Pacientes, médicos y enfermeras comenzaron a notarlo. Algunos le dejaron restos de comida o mantas calientes. Otros susurraban: «Está esperando a alguien». Lo que no sabían —y lo que él no podía comprender— era que la persona que más amaba en el mundo había fallecido apenas unas horas después de ser ingresado.
El hombre había llegado en ambulancia tras sufrir un derrame cerebral, y el perro lo había seguido desde su casa, persiguiendo las ruedas hasta la entrada de urgencias. El personal intentó llevarlo, pero se negó a cruzar el umbral, como si estuviera custodiando el último lugar donde vio a su dueño con vida.

Incluso después de llover a cántaros, incluso después de que el hambre se apoderara de él, se quedó. Sus ojos no dejaban de buscar. Su cola no dejaba de menearse al oír pasos acercarse.
“Nos destrozó verlo”, dijo una enfermera. “Su dolor era indescriptible”.

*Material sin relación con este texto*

(* ===== verification/KvRefine.v ===== *)
(** * The key-value store refines a finite map

    The representation of a store by its leaves in key order ([rep]), what
    they hold ([models]), and that every operation, reopening included,
    keeps the representation and acts on the map as the operation of its
    name does. *)

From stdpp Require Import base numbers list gmap sorting.
From S2P Require Import Prelude Containers KvTree KvOrder KvShape KvLeaf.

(** ** The pool *)

Fixpoint chain (lv : gmap Z kvleaf) (a : Z) (ids : list Z) : Prop :=
  match ids with
  | [] => a = 0
  | i :: ids => a = i /\ i <> 0 /\ exists L, lv !! i = Some L /\ chain lv (leaf_next L) ids
  end.

Definition empty_cells : list cell := replicate LEAF_KEYS None.

(** The list of leaves has those in use and the preallocated ones, which
    are empty. *)
Definition pool_ok (pl : pool) (used pa : list Z) : Prop :=
  exists ids, chain (leaves pl) (head pl) ids /\ ids ≡ₚ used ++ pa /\ NoDup ids /\
    Forall (fun i => 0 < i < next_leaf pl) ids /\ 0 < next_leaf pl /\
    Forall (fun i => has_cells pl i empty_cells) pa.

Lemma chain_ext lv lv' a ids : (forall i, i ∈ ids -> leaf_next <$> lv' !! i = leaf_next <$> lv !! i) ->
  chain lv a ids -> chain lv' a ids.
Proof.
  revert a. induction ids as [|i ids IH]; intros a Hn; cbn; [done|]. intros (-> & Hi & L & HL & Hc).
  split; [done|]. split; [done|]. specialize (Hn i ltac:(set_solver)) as Hni. rewrite HL in Hni.
  destruct (lv' !! i) as [L'|]; [|done]. cbn in Hni. exists L'. split; [done|].
  injection Hni as ->. apply IH; [|done]. intros j Hj. apply Hn. set_solver.
Qed.

Lemma pool_ok_same ids pl pl' used pa : same_but ids pl pl' -> (forall i, i ∈ pa -> i ∉ ids) ->
  pool_ok pl used pa -> pool_ok pl' used pa.
Proof.
  intros HS Hd (js & Hc & Hp & Hn & Hb & Hpos & Hpa). exists js. pose proof HS as (H1 & H2 & H3 & H4).
  rewrite H1, H2. split_and!; try done.
  - eapply chain_ext; [|done]. intros. apply H4.
  - apply Forall_forall. intros i Hi. rewrite Forall_forall in Hpa. eapply same_but_cells; eauto.
Qed.

Lemma pool_ok_perm pl used used' pa : used ≡ₚ used' -> pool_ok pl used pa -> pool_ok pl used' pa.
Proof. intros Hp (js & ? & Hperm & ?). exists js. by rewrite <- Hp. Qed.

Lemma pool_ok_disjoint pl used pa i : pool_ok pl used pa -> i ∈ used -> i ∉ pa.
Proof.
  intros (js & _ & Hp & Hn & _) Hi Hi'. rewrite Hp in Hn. apply NoDup_app in Hn as (_ & Hd & _). by eapply Hd.
Qed.
Lemma pool_ok_NoDup pl used pa : pool_ok pl used pa -> NoDup used.
Proof. intros (js & _ & Hp & Hn & _). rewrite Hp in Hn. by apply NoDup_app in Hn as (? & _). Qed.

Lemma take_leaf_spec can_alloc pl used pa : pool_ok pl used pa ->
  match take_leaf can_alloc pa pl with
  | None => exists n, can_alloc pl n = false
  | Some (lf, pa', pl') =>
      pool_ok pl' (lf :: used) pa' /\ has_cells pl' lf empty_cells /\ (forall i, i ∈ used -> leaves pl' !! i = leaves pl !! i)
  end.
Proof.
  intros (js & Hc & Hp & Hn & Hb & Hpos & Hpa). unfold take_leaf. destruct (last pa) as [lf|] eqn:El.
  - apply last_Some in El as [pa' ->]. rewrite removelast_last. apply Forall_app in Hpa as [Hpa Hlf].
    split; [|split; [by apply Forall_cons in Hlf as [? _]|done]].
    exists js. split_and!; try done. rewrite Hp. solve_Permutation.
  - unfold make_leaf. destruct (can_alloc pl sizeof_KVLeaf) eqn:Ea; [|eauto]. cbn.
    apply last_None in El as ->. set (a := next_leaf pl) in *.
    assert (Hfresh : forall i, i ∈ js -> i <> a).
    { intros i Hi ->. rewrite Forall_forall in Hb. specialize (Hb _ Hi). lia. }
    split_and!.
    + exists (a :: js). cbn. split_and!; try done.
      * lia.
      * rewrite lookup_alter_eq, lookup_insert_eq. eexists. split; [done|]. cbn. eapply chain_ext; [|done].
        intros i Hi. by rewrite lookup_alter_ne, lookup_insert_ne by (symmetry; auto).
      * rewrite Hp. by rewrite app_comm_cons.
      * constructor; [|done]. intros Hi. by apply (Hfresh a).
      * constructor; [lia|]. eapply Forall_impl; [done|]. cbn. lia.
      * lia.
    + eexists. cbn. rewrite lookup_alter_eq, lookup_insert_eq. done.
    + intros i Hi. cbn. assert (i <> a) by (apply Hfresh; rewrite Hp; set_solver).
      by rewrite lookup_alter_ne, lookup_insert_ne.
Qed.

(** ** The representation *)

(** A leaf with the separator on its left and its cells. *)
Definition entry : Type := bound * leafnode * list cell.
Definition e_lo (e : entry) : bound := e.1.1.
Definition e_leaf (e : entry) : Z := leaf e.1.2.

Definition entry_ok (pl : pool) (e : entry) : Prop :=
  leaf_is e.1.2 e.2 /\ cells_ok e.2 /\ has_cells pl (e_leaf e) e.2 /\ Forall (blt (e_lo e)) (ckeys e.2).
Definition entry_lt (e1 e2 : entry) : Prop :=
  bblt (e_lo e1) (e_lo e2) /\ Forall (fun k => kleb k (e_lo e2)) (ckeys e1.2).
Lemma Put_split t es m key value path l esA lo cells esB :
  rep t es -> models es m -> key_ok key -> value_ok value -> routed t es key path l esA lo cells esB ->
  (forall i, cells !! i <> Some None) -> key ∉ ckeys cells ->
  exists ok t', LeafSplitFull can_alloc t path l (ph key) key value = Ok (ok, t') /\ put_ok m key value (status ok) t'.
Proof.
  intros Hrep Hm Hk Hv Hr Hfull Hnew. unfold LeafSplitFull. cbv zeta.
  destruct (routed_split_key _ _ _ _ _ _ _ _ _ Hrep Hk Hr Hfull Hnew) as (Hsep & Hs & Hab & Hlo & HsB).
  set (s := nth LEAF_KEYS_MIDPOINT _ _) in *. clearbody s.
  pose proof (take_leaf_spec can_alloc _ _ _ (rep_pool _ _ Hrep)) as Htl.
  destruct (take_leaf can_alloc _ _) as [[[lf pa] pl1]|].
  2:{ eexists _, _. split; [done|]. split; [|by right]. destruct Htl as [n Hn]. intros Ha. by rewrite Ha in Hn. }
  destruct Htl as (Hpool & Hcells & Hsame).
  assert (Hcs : can_split t es l lo cells esB key s lf pa pl1) by (by split).
  edestruct split_moved as (l1 & nl & pl2 & -> & Hmv); [eassumption..|].
  cbn [res_bind]. rewrite strcmp_nul_free, is_gt_spec by (first [apply Hsep|by apply key_ok_nz]).
  destruct (bool_decide_reflect (klt s key)) as [Hside|Hside].
  - edestruct split_right as (ok & nl' & pl3 & -> & Hal & Hok); [eassumption..|]. cbn [res_bind].
    destruct ok; [|eexists _, _; split; [done|]; split; [intros ?%Hal; done|by right]].
    destruct (Hok eq_refl) as (top & fresh & -> & Hst). eexists _, _. split; [done|]. split; [done|by left].
  - edestruct split_left as (ok & l1' & pl3 & -> & Hal & Hok); [eassumption..|]. cbn [res_bind].
    destruct ok; [|eexists _, _; split; [done|]; split; [intros ?%Hal; done|by right]].
    destruct (Hok eq_refl) as (top & fresh & -> & Hst). eexists _, _. split; [done|]. split; [done|by left].
Qed.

Al séptimo día, llegó una organización de rescate tras las llamadas del personal del hospital. Mientras subían con cuidado al perro tembloroso a una jaula caliente, se giró una última vez para mirar las puertas.

Él no lo sabía. Y todavía no lo sabe.
Pero tal vez, sólo tal vez, alguien amable lo ayude a sanar.
No tiene nombre registrado. Pero aquí lo llaman: Esperanza .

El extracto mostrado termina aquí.